*** EXERCISE INPUT Section Begins ***

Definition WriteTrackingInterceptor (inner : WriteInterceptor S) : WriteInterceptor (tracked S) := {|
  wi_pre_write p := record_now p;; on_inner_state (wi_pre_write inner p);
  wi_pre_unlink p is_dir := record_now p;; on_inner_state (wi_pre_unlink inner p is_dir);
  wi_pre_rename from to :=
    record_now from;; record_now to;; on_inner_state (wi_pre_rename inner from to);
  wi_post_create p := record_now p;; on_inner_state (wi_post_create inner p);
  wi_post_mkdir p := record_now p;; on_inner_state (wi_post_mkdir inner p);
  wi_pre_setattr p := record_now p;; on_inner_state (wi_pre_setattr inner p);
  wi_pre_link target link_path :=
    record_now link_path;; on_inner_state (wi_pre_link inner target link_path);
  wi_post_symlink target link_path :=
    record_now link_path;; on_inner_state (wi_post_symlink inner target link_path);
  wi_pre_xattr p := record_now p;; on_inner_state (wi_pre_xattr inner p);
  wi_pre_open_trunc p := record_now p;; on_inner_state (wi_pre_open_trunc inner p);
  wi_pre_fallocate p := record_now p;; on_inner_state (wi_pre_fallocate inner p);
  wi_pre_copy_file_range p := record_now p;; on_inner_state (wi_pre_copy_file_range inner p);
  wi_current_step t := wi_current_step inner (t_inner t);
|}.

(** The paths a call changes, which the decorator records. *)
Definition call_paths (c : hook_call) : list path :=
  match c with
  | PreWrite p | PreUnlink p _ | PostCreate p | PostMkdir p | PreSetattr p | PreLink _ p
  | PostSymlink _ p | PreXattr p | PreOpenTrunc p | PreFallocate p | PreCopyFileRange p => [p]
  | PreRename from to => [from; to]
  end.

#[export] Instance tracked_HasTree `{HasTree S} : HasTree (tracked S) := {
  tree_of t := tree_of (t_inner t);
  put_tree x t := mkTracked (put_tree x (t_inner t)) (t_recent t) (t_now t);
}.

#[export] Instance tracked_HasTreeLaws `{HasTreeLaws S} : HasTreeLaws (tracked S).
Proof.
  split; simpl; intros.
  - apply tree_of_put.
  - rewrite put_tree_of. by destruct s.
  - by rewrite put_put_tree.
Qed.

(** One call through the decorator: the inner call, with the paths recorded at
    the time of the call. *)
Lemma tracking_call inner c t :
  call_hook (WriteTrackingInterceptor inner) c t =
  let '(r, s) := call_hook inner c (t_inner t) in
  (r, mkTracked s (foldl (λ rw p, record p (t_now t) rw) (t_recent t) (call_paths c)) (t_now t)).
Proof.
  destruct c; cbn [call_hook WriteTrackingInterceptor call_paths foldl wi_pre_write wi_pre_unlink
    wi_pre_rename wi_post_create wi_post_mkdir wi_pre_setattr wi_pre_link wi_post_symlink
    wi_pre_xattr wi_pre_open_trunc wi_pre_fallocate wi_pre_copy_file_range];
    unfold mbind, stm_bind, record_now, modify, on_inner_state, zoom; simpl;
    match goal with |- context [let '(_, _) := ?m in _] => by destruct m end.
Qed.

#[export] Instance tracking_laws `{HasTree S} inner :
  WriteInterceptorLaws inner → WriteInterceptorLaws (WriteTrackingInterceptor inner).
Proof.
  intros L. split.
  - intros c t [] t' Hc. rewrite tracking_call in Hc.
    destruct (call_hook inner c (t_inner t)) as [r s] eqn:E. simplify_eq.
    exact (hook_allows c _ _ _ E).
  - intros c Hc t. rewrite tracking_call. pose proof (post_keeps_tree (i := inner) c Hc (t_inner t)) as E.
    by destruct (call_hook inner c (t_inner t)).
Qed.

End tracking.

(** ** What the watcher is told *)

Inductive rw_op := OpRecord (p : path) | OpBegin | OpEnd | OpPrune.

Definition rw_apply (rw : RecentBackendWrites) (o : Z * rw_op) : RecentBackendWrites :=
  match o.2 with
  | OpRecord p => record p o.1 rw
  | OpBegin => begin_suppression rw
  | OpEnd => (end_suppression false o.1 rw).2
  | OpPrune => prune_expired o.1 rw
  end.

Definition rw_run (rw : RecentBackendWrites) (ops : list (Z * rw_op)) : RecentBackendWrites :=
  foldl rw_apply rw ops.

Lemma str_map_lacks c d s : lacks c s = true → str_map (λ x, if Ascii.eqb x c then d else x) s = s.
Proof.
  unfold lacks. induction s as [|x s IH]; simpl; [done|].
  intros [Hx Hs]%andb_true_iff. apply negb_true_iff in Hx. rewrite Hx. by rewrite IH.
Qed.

*** EXERCISE INPUT Section Ends ***

Check each line of the records for the word "match" and extract those that contain it.

  match c with
    match goal with |- context [let '(_, _) := ?m in _] => by destruct m end.
  match o.2 with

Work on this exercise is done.